▸ ASSIGNMENT:
Your answer should repeat the listing in full, with no line missing or altered.

^^^^

(* ===== verification/Scheduler.v ===== *)
(** * Scheduler: [src/scheduler.rs], overdue and overrun checks, reminders, the scan loop

    [due_time] and [overrun_time] may panic, as [Duration::seconds] and the addition of a
    duration to an instant do. [scan_once] and [nag_once] run in [M], one statement per
    store call, with the [continue]s of the source. *)
From S2P Require Import Prelude Text Models Config Wire Chrono Db Rows Store Sample Notify.
#[local] Open Scope Z_scope.
#[local] Open Scope pw_scope.

Section scheduler.
Context `{Cron}.

(** ** Deadlines *)

Definition anchor (check : Check) : Z := default (c_created_at check) (c_last_ping_at check).

Definition due_time (check : Check) : exec (option Z) :=
  let* grace := td_seconds (c_grace_secs check) in
  match c_schedule_kind check with
  | SK_Period =>
      match c_period_secs check with
      | None => Done None
      | Some p =>
          let* period := td_seconds p in
          let* t := dt_add (anchor check) period in
          let* t := dt_add t grace in
          Done (Some t)
      end
  | SK_Cron =>
      match c_cron_expr check with
      | None => Done None
      | Some expr =>
          match schedule_from_str expr with
          | Err _ => Done None
          | Ok schedule =>
              let tz := default utc (tz_parse (c_timezone check)) in
              match schedule_after schedule tz (anchor check) with
              | None => Done None
              | Some next => let* t := dt_add next grace in Done (Some t)
              end
          end
      end
  end.

Definition overrun_time (check : Check) : exec (option Z) :=
  match c_max_runtime_secs check with
  | None => Done None
  | Some max =>
      if max <=? 0 then Done None else
      match c_last_start_at check with
      | None => Done None
      | Some start =>
          let in_flight := match c_last_ping_at check with
                           | None => true
                           | Some done => done <? start
                           end in
          if in_flight then
            let* d := td_seconds max in
            let* t := dt_add start d in
            Done (Some t)
          else Done None
      end
  end.

(** [deadline.is_some_and(|d| now >= d)]. *)
Definition reached (now : Z) (deadline : option Z) : bool :=
  match deadline with Some d => d <=? now | None => false end.

(** ** One scan *)

(** Overrun wins over overdue. *)
Definition down_cause (overrun : bool) (check : Check) : DownCause :=
  match overrun, c_max_runtime_secs check, c_last_start_at check with
  | true, Some max, Some started_at => DC_Overrun max started_at
  | _, _, _ => DC_Overdue
  end.

Definition scan_event (kind : EventKind) (now : Z) (base_url : str) (names : gmap Z str)
    (display_tz : option str) (check : Check) : NotificationEvent := {|
  ev_check_id := c_id check;
  ev_check_name := c_name check;
  ev_event := kind;
  ev_at := now;
  ev_project_id := c_project_id check;
  ev_detail := with_display_timezone display_tz
                 (from_check check (names !! c_project_id check) base_url);
|}.

Definition with_event_cause (cause : DownCause) (ev : NotificationEvent) : NotificationEvent :=
  mk_NotificationEvent (ev_check_id ev) (ev_check_name ev) (ev_event ev) (ev_at ev)
    (ev_project_id ev) (with_cause cause (ev_detail ev)).

(** The body of the loop: the event pushed, if any. *)
Definition scan_check (now : Z) (base_url : str) (names : gmap Z str) (display_tz : option str)
    (check : Check) : M (option NotificationEvent) :=
  do due := mexec (due_time check) in
  let overdue := reached now due in
  do deadline := mexec (overrun_time check) in
  let overrun := reached now deadline in
  if negb (overdue || overrun) then mret None else
  do r := set_status (c_id check) CS_Down in
  match r with
  | Err _ => mret None
  | Ok _ =>
      do _ := begin_down_alert (c_id check) now in
      mret (Some (with_event_cause (down_cause overrun check)
                    (scan_event EK_Down now base_url names display_tz check)))
  end.

(** A [for] loop that pushes to a vector. *)
Fixpoint collect_each {A B} (l : list A) (f : A -> M (option B)) : M (list B) :=
  match l with
  | [] => mret []
  | x :: l' =>
      do o := f x in
      do rest := collect_each l' f in
      mret (match o with Some b => b :: rest | None => rest end)
  end.

Definition scan_once (now : Z) (base_url : str) : M (res DbErr (list NotificationEvent)) :=
  let? names := all_project_names in
  do display_tz := display_timezone in
  let? checks := list_active_checks in
  do events := collect_each checks (scan_check now base_url names display_tz) in
  mret (Ok events).

(** ** Reminders *)

Definition nag_check (now : Z) (base_url : str) (nags : gmap Z (option Z)) (names : gmap Z str)
    (display_tz : option str) (global_nag : option Z) (check : Check)
  : M (option NotificationEvent) :=
  if c_acknowledged check then mret None else
  let project := mjoin (nags !! c_project_id check) in
  match effective_nag_interval (c_nag_interval_secs check) project global_nag with
  | None => mret None
  | Some interval =>
      match c_last_alert_at check with
      | None => mret None
      | Some last =>
          do next := mexec (let* d := td_seconds interval in dt_add last d) in
          if now <? next then mret None else
          do r := record_reminder (c_id check) now in
          match r with
          | Err _ => mret None
          | Ok _ => mret (Some (scan_event EK_Reminder now base_url names display_tz check))
          end
      end
  end.

Definition nag_once (now : Z) (base_url : str) : M (res DbErr (list NotificationEvent)) :=
  let? nags := all_project_nag_intervals in
  let? names := all_project_names in
  do display_tz := display_timezone in
  let? setting := get_setting (lit "nag_interval") in
  let global_nag := setting ≫= parse_i64 in
  let? checks := list_down_checks in
  do events := collect_each checks (nag_check now base_url nags names display_tz global_nag) in
  mret (Ok events).

(** ** The loop *)

Fixpoint min_list (l : list Z) : option Z :=
  match l with
  | [] => None
  | x :: l' => match min_list l' with None => Some x | Some m => Some (Z.min x m) end
  end.

Definition loop_interval_secs (checks : list Check) (project_intervals : gmap Z (option Z))
    (global_secs : option Z) (env_default : Z) : Z :=
  match min_list (map (fun c =>
    effective_scan_interval (c_scan_interval_secs c) (mjoin (project_intervals !! c_project_id c))
      global_secs env_default) checks) with
  | Some m => m
  | None => Z.max env_default 1
  end.

Definition spawn_deliveries (smtp : option SmtpConfig) (events : list NotificationEvent) : M unit :=
  for_each events (fun ev => spawn_task (T_Event ev smtp)).

Record ScanLoop := mk_ScanLoop {
  sl_env_default_secs : Z;
  sl_smtp : option SmtpConfig;
  sl_base_url : str;
}.

(** [unwrap_or_default]. *)
Definition ok_or {A} (r : res DbErr A) (d : A) : A := match r with Ok a => a | Err _ => d end.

^^^^

▸ REPLY TO THE TASK:
(* ===== verification/Scheduler.v ===== *)
(** * Scheduler: [src/scheduler.rs], overdue and overrun checks, reminders, the scan loop

    [due_time] and [overrun_time] may panic, as [Duration::seconds] and the addition of a
    duration to an instant do. [scan_once] and [nag_once] run in [M], one statement per
    store call, with the [continue]s of the source. *)
From S2P Require Import Prelude Text Models Config Wire Chrono Db Rows Store Sample Notify.
#[local] Open Scope Z_scope.
#[local] Open Scope pw_scope.

Section scheduler.
Context `{Cron}.

(** ** Deadlines *)

Definition anchor (check : Check) : Z := default (c_created_at check) (c_last_ping_at check).

Definition due_time (check : Check) : exec (option Z) :=
  let* grace := td_seconds (c_grace_secs check) in
  match c_schedule_kind check with
  | SK_Period =>
      match c_period_secs check with
      | None => Done None
      | Some p =>
          let* period := td_seconds p in
          let* t := dt_add (anchor check) period in
          let* t := dt_add t grace in
          Done (Some t)
      end
  | SK_Cron =>
      match c_cron_expr check with
      | None => Done None
      | Some expr =>
          match schedule_from_str expr with
          | Err _ => Done None
          | Ok schedule =>
              let tz := default utc (tz_parse (c_timezone check)) in
              match schedule_after schedule tz (anchor check) with
              | None => Done None
              | Some next => let* t := dt_add next grace in Done (Some t)
              end
          end
      end
  end.

Definition overrun_time (check : Check) : exec (option Z) :=
  match c_max_runtime_secs check with
  | None => Done None
  | Some max =>
      if max <=? 0 then Done None else
      match c_last_start_at check with
      | None => Done None
      | Some start =>
          let in_flight := match c_last_ping_at check with
                           | None => true
                           | Some done => done <? start
                           end in
          if in_flight then
            let* d := td_seconds max in
            let* t := dt_add start d in
            Done (Some t)
          else Done None
      end
  end.

(** [deadline.is_some_and(|d| now >= d)]. *)
Definition reached (now : Z) (deadline : option Z) : bool :=
  match deadline with Some d => d <=? now | None => false end.

(** ** One scan *)

(** Overrun wins over overdue. *)
Definition down_cause (overrun : bool) (check : Check) : DownCause :=
  match overrun, c_max_runtime_secs check, c_last_start_at check with
  | true, Some max, Some started_at => DC_Overrun max started_at
  | _, _, _ => DC_Overdue
  end.

Definition scan_event (kind : EventKind) (now : Z) (base_url : str) (names : gmap Z str)
    (display_tz : option str) (check : Check) : NotificationEvent := {|
  ev_check_id := c_id check;
  ev_check_name := c_name check;
  ev_event := kind;
  ev_at := now;
  ev_project_id := c_project_id check;
  ev_detail := with_display_timezone display_tz
                 (from_check check (names !! c_project_id check) base_url);
|}.

Definition with_event_cause (cause : DownCause) (ev : NotificationEvent) : NotificationEvent :=
  mk_NotificationEvent (ev_check_id ev) (ev_check_name ev) (ev_event ev) (ev_at ev)
    (ev_project_id ev) (with_cause cause (ev_detail ev)).

(** The body of the loop: the event pushed, if any. *)
Definition scan_check (now : Z) (base_url : str) (names : gmap Z str) (display_tz : option str)
    (check : Check) : M (option NotificationEvent) :=
  do due := mexec (due_time check) in
  let overdue := reached now due in
  do deadline := mexec (overrun_time check) in
  let overrun := reached now deadline in
  if negb (overdue || overrun) then mret None else
  do r := set_status (c_id check) CS_Down in
  match r with
  | Err _ => mret None
  | Ok _ =>
      do _ := begin_down_alert (c_id check) now in
      mret (Some (with_event_cause (down_cause overrun check)
                    (scan_event EK_Down now base_url names display_tz check)))
  end.

(** A [for] loop that pushes to a vector. *)
Fixpoint collect_each {A B} (l : list A) (f : A -> M (option B)) : M (list B) :=
  match l with
  | [] => mret []
  | x :: l' =>
      do o := f x in
      do rest := collect_each l' f in
      mret (match o with Some b => b :: rest | None => rest end)
  end.

Definition scan_once (now : Z) (base_url : str) : M (res DbErr (list NotificationEvent)) :=
  let? names := all_project_names in
  do display_tz := display_timezone in
  let? checks := list_active_checks in
  do events := collect_each checks (scan_check now base_url names display_tz) in
  mret (Ok events).

(** ** Reminders *)

Definition nag_check (now : Z) (base_url : str) (nags : gmap Z (option Z)) (names : gmap Z str)
    (display_tz : option str) (global_nag : option Z) (check : Check)
  : M (option NotificationEvent) :=
  if c_acknowledged check then mret None else
  let project := mjoin (nags !! c_project_id check) in
  match effective_nag_interval (c_nag_interval_secs check) project global_nag with
  | None => mret None
  | Some interval =>
      match c_last_alert_at check with
      | None => mret None
      | Some last =>
          do next := mexec (let* d := td_seconds interval in dt_add last d) in
          if now <? next then mret None else
          do r := record_reminder (c_id check) now in
          match r with
          | Err _ => mret None
          | Ok _ => mret (Some (scan_event EK_Reminder now base_url names display_tz check))
          end
      end
  end.

Definition nag_once (now : Z) (base_url : str) : M (res DbErr (list NotificationEvent)) :=
  let? nags := all_project_nag_intervals in
  let? names := all_project_names in
  do display_tz := display_timezone in
  let? setting := get_setting (lit "nag_interval") in
  let global_nag := setting ≫= parse_i64 in
  let? checks := list_down_checks in
  do events := collect_each checks (nag_check now base_url nags names display_tz global_nag) in
  mret (Ok events).

(** ** The loop *)

Fixpoint min_list (l : list Z) : option Z :=
  match l with
  | [] => None
  | x :: l' => match min_list l' with None => Some x | Some m => Some (Z.min x m) end
  end.

Definition loop_interval_secs (checks : list Check) (project_intervals : gmap Z (option Z))
    (global_secs : option Z) (env_default : Z) : Z :=
  match min_list (map (fun c =>
    effective_scan_interval (c_scan_interval_secs c) (mjoin (project_intervals !! c_project_id c))
      global_secs env_default) checks) with
  | Some m => m
  | None => Z.max env_default 1
  end.

Definition spawn_deliveries (smtp : option SmtpConfig) (events : list NotificationEvent) : M unit :=
  for_each events (fun ev => spawn_task (T_Event ev smtp)).

Record ScanLoop := mk_ScanLoop {
  sl_env_default_secs : Z;
  sl_smtp : option SmtpConfig;
  sl_base_url : str;
}.

(** [unwrap_or_default]. *)
Definition ok_or {A} (r : res DbErr A) (d : A) : A := match r with Ok a => a | Err _ => d end.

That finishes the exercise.